▶ _EXERCISE INSTRUCTIONS_: Write the data out again, matching every line exactly.

▶ _EXTRACTED ENTRIES_:
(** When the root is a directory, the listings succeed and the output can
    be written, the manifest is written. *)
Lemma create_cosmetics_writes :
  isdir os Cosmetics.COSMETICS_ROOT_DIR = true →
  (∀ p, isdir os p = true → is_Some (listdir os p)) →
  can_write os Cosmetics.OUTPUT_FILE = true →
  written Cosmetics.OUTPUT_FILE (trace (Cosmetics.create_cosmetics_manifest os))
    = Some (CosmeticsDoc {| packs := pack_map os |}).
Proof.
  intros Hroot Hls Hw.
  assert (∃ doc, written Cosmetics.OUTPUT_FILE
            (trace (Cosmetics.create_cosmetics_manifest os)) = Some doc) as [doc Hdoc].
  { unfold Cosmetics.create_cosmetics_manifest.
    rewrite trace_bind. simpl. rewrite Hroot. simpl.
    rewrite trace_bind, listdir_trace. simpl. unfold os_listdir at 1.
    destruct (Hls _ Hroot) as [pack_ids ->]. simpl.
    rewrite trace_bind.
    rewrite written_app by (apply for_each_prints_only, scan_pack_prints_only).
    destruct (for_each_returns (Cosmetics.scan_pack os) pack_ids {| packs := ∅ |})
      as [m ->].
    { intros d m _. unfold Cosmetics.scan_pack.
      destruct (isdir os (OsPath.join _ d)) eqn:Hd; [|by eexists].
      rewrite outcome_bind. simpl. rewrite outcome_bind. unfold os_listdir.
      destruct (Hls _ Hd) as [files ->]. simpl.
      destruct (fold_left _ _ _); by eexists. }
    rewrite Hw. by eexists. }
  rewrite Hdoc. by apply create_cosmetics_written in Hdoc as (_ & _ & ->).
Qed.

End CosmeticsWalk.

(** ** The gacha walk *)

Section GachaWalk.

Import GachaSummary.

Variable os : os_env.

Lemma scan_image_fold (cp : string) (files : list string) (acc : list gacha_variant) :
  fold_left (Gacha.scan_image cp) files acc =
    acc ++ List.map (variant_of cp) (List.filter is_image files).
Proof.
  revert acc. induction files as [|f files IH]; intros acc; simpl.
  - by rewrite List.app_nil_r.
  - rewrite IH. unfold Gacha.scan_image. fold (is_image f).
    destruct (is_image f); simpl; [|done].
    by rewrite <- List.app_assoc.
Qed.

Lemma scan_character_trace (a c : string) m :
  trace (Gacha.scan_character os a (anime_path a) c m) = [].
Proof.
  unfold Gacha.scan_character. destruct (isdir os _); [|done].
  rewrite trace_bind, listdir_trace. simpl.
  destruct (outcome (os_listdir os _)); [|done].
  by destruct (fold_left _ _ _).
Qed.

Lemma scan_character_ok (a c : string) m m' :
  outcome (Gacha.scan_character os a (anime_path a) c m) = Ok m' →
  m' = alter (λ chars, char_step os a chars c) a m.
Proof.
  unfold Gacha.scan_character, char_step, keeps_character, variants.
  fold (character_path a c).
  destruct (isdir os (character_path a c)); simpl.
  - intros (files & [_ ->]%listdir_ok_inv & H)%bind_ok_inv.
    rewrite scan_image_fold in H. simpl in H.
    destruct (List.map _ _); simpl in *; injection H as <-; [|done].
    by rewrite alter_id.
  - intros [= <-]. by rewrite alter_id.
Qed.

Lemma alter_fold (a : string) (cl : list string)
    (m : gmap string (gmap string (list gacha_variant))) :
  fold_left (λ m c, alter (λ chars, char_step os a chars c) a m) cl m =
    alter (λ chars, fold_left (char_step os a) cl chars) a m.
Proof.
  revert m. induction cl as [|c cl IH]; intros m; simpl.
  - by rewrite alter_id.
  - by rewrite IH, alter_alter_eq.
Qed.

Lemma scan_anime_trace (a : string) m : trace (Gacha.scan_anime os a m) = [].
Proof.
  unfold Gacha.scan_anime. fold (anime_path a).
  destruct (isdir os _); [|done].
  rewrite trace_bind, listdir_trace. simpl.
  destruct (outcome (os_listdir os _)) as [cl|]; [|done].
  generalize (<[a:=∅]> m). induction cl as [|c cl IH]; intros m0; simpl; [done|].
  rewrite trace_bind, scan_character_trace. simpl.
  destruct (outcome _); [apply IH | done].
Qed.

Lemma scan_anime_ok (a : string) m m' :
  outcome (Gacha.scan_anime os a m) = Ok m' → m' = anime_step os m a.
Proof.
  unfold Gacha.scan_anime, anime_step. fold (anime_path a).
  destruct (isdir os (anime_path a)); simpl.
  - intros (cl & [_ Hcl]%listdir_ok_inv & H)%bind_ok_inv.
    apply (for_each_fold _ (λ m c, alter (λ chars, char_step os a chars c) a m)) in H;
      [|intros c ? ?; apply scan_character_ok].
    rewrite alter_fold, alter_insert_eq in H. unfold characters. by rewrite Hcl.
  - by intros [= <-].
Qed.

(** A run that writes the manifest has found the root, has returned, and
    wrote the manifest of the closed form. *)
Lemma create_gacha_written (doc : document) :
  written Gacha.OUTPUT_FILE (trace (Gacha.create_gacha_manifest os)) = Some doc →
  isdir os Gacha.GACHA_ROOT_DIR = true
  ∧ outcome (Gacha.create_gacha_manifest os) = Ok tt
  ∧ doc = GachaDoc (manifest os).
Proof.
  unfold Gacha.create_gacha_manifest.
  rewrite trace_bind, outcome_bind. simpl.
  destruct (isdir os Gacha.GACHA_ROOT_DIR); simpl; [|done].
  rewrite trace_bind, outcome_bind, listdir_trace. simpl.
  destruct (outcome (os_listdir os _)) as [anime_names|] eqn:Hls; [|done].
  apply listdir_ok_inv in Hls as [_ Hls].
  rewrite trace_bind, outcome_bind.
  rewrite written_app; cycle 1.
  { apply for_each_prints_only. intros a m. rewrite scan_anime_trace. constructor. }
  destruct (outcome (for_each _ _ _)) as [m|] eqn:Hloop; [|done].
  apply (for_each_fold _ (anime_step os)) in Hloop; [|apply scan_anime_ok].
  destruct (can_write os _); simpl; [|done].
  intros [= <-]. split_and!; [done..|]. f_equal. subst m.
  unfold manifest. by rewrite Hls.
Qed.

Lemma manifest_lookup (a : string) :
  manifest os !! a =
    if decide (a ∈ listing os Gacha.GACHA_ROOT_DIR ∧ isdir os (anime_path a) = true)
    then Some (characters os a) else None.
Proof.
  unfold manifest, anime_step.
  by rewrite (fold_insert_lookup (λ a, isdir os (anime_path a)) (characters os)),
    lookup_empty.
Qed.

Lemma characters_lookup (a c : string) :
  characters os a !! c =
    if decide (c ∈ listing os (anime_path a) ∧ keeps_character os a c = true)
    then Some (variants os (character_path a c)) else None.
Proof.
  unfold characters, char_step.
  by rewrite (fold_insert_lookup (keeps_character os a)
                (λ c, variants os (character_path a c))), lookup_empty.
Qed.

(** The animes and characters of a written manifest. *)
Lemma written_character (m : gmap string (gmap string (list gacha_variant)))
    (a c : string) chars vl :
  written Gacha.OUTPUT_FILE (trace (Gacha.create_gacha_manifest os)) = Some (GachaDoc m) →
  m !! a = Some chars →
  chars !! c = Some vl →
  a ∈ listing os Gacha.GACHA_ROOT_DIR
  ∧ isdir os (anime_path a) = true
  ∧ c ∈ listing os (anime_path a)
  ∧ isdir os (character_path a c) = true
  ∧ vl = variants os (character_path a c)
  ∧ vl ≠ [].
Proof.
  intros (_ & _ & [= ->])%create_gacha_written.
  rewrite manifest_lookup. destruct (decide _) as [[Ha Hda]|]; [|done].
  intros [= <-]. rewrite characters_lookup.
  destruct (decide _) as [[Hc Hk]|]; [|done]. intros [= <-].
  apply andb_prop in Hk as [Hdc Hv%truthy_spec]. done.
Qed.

▶ _OUTPUT BELOW_:
(** When the root is a directory, the listings succeed and the output can
    be written, the manifest is written. *)
Lemma create_cosmetics_writes :
  isdir os Cosmetics.COSMETICS_ROOT_DIR = true →
  (∀ p, isdir os p = true → is_Some (listdir os p)) →
  can_write os Cosmetics.OUTPUT_FILE = true →
  written Cosmetics.OUTPUT_FILE (trace (Cosmetics.create_cosmetics_manifest os))
    = Some (CosmeticsDoc {| packs := pack_map os |}).
Proof.
  intros Hroot Hls Hw.
  assert (∃ doc, written Cosmetics.OUTPUT_FILE
            (trace (Cosmetics.create_cosmetics_manifest os)) = Some doc) as [doc Hdoc].
  { unfold Cosmetics.create_cosmetics_manifest.
    rewrite trace_bind. simpl. rewrite Hroot. simpl.
    rewrite trace_bind, listdir_trace. simpl. unfold os_listdir at 1.
    destruct (Hls _ Hroot) as [pack_ids ->]. simpl.
    rewrite trace_bind.
    rewrite written_app by (apply for_each_prints_only, scan_pack_prints_only).
    destruct (for_each_returns (Cosmetics.scan_pack os) pack_ids {| packs := ∅ |})
      as [m ->].
    { intros d m _. unfold Cosmetics.scan_pack.
      destruct (isdir os (OsPath.join _ d)) eqn:Hd; [|by eexists].
      rewrite outcome_bind. simpl. rewrite outcome_bind. unfold os_listdir.
      destruct (Hls _ Hd) as [files ->]. simpl.
      destruct (fold_left _ _ _); by eexists. }
    rewrite Hw. by eexists. }
  rewrite Hdoc. by apply create_cosmetics_written in Hdoc as (_ & _ & ->).
Qed.

End CosmeticsWalk.

(** ** The gacha walk *)

Section GachaWalk.

Import GachaSummary.

Variable os : os_env.

Lemma scan_image_fold (cp : string) (files : list string) (acc : list gacha_variant) :
  fold_left (Gacha.scan_image cp) files acc =
    acc ++ List.map (variant_of cp) (List.filter is_image files).
Proof.
  revert acc. induction files as [|f files IH]; intros acc; simpl.
  - by rewrite List.app_nil_r.
  - rewrite IH. unfold Gacha.scan_image. fold (is_image f).
    destruct (is_image f); simpl; [|done].
    by rewrite <- List.app_assoc.
Qed.

Lemma scan_character_trace (a c : string) m :
  trace (Gacha.scan_character os a (anime_path a) c m) = [].
Proof.
  unfold Gacha.scan_character. destruct (isdir os _); [|done].
  rewrite trace_bind, listdir_trace. simpl.
  destruct (outcome (os_listdir os _)); [|done].
  by destruct (fold_left _ _ _).
Qed.

Lemma scan_character_ok (a c : string) m m' :
  outcome (Gacha.scan_character os a (anime_path a) c m) = Ok m' →
  m' = alter (λ chars, char_step os a chars c) a m.
Proof.
  unfold Gacha.scan_character, char_step, keeps_character, variants.
  fold (character_path a c).
  destruct (isdir os (character_path a c)); simpl.
  - intros (files & [_ ->]%listdir_ok_inv & H)%bind_ok_inv.
    rewrite scan_image_fold in H. simpl in H.
    destruct (List.map _ _); simpl in *; injection H as <-; [|done].
    by rewrite alter_id.
  - intros [= <-]. by rewrite alter_id.
Qed.

Lemma alter_fold (a : string) (cl : list string)
    (m : gmap string (gmap string (list gacha_variant))) :
  fold_left (λ m c, alter (λ chars, char_step os a chars c) a m) cl m =
    alter (λ chars, fold_left (char_step os a) cl chars) a m.
Proof.
  revert m. induction cl as [|c cl IH]; intros m; simpl.
  - by rewrite alter_id.
  - by rewrite IH, alter_alter_eq.
Qed.

Lemma scan_anime_trace (a : string) m : trace (Gacha.scan_anime os a m) = [].
Proof.
  unfold Gacha.scan_anime. fold (anime_path a).
  destruct (isdir os _); [|done].
  rewrite trace_bind, listdir_trace. simpl.
  destruct (outcome (os_listdir os _)) as [cl|]; [|done].
  generalize (<[a:=∅]> m). induction cl as [|c cl IH]; intros m0; simpl; [done|].
  rewrite trace_bind, scan_character_trace. simpl.
  destruct (outcome _); [apply IH | done].
Qed.

Lemma scan_anime_ok (a : string) m m' :
  outcome (Gacha.scan_anime os a m) = Ok m' → m' = anime_step os m a.
Proof.
  unfold Gacha.scan_anime, anime_step. fold (anime_path a).
  destruct (isdir os (anime_path a)); simpl.
  - intros (cl & [_ Hcl]%listdir_ok_inv & H)%bind_ok_inv.
    apply (for_each_fold _ (λ m c, alter (λ chars, char_step os a chars c) a m)) in H;
      [|intros c ? ?; apply scan_character_ok].
    rewrite alter_fold, alter_insert_eq in H. unfold characters. by rewrite Hcl.
  - by intros [= <-].
Qed.

(** A run that writes the manifest has found the root, has returned, and
    wrote the manifest of the closed form. *)
Lemma create_gacha_written (doc : document) :
  written Gacha.OUTPUT_FILE (trace (Gacha.create_gacha_manifest os)) = Some doc →
  isdir os Gacha.GACHA_ROOT_DIR = true
  ∧ outcome (Gacha.create_gacha_manifest os) = Ok tt
  ∧ doc = GachaDoc (manifest os).
Proof.
  unfold Gacha.create_gacha_manifest.
  rewrite trace_bind, outcome_bind. simpl.
  destruct (isdir os Gacha.GACHA_ROOT_DIR); simpl; [|done].
  rewrite trace_bind, outcome_bind, listdir_trace. simpl.
  destruct (outcome (os_listdir os _)) as [anime_names|] eqn:Hls; [|done].
  apply listdir_ok_inv in Hls as [_ Hls].
  rewrite trace_bind, outcome_bind.
  rewrite written_app; cycle 1.
  { apply for_each_prints_only. intros a m. rewrite scan_anime_trace. constructor. }
  destruct (outcome (for_each _ _ _)) as [m|] eqn:Hloop; [|done].
  apply (for_each_fold _ (anime_step os)) in Hloop; [|apply scan_anime_ok].
  destruct (can_write os _); simpl; [|done].
  intros [= <-]. split_and!; [done..|]. f_equal. subst m.
  unfold manifest. by rewrite Hls.
Qed.

Lemma manifest_lookup (a : string) :
  manifest os !! a =
    if decide (a ∈ listing os Gacha.GACHA_ROOT_DIR ∧ isdir os (anime_path a) = true)
    then Some (characters os a) else None.
Proof.
  unfold manifest, anime_step.
  by rewrite (fold_insert_lookup (λ a, isdir os (anime_path a)) (characters os)),
    lookup_empty.
Qed.

Lemma characters_lookup (a c : string) :
  characters os a !! c =
    if decide (c ∈ listing os (anime_path a) ∧ keeps_character os a c = true)
    then Some (variants os (character_path a c)) else None.
Proof.
  unfold characters, char_step.
  by rewrite (fold_insert_lookup (keeps_character os a)
                (λ c, variants os (character_path a c))), lookup_empty.
Qed.

(** The animes and characters of a written manifest. *)
Lemma written_character (m : gmap string (gmap string (list gacha_variant)))
    (a c : string) chars vl :
  written Gacha.OUTPUT_FILE (trace (Gacha.create_gacha_manifest os)) = Some (GachaDoc m) →
  m !! a = Some chars →
  chars !! c = Some vl →
  a ∈ listing os Gacha.GACHA_ROOT_DIR
  ∧ isdir os (anime_path a) = true
  ∧ c ∈ listing os (anime_path a)
  ∧ isdir os (character_path a c) = true
  ∧ vl = variants os (character_path a c)
  ∧ vl ≠ [].
Proof.
  intros (_ & _ & [= ->])%create_gacha_written.
  rewrite manifest_lookup. destruct (decide _) as [[Ha Hda]|]; [|done].
  intros [= <-]. rewrite characters_lookup.
  destruct (decide _) as [[Hc Hk]|]; [|done]. intros [= <-].
  apply andb_prop in Hk as [Hdc Hv%truthy_spec]. done.
Qed.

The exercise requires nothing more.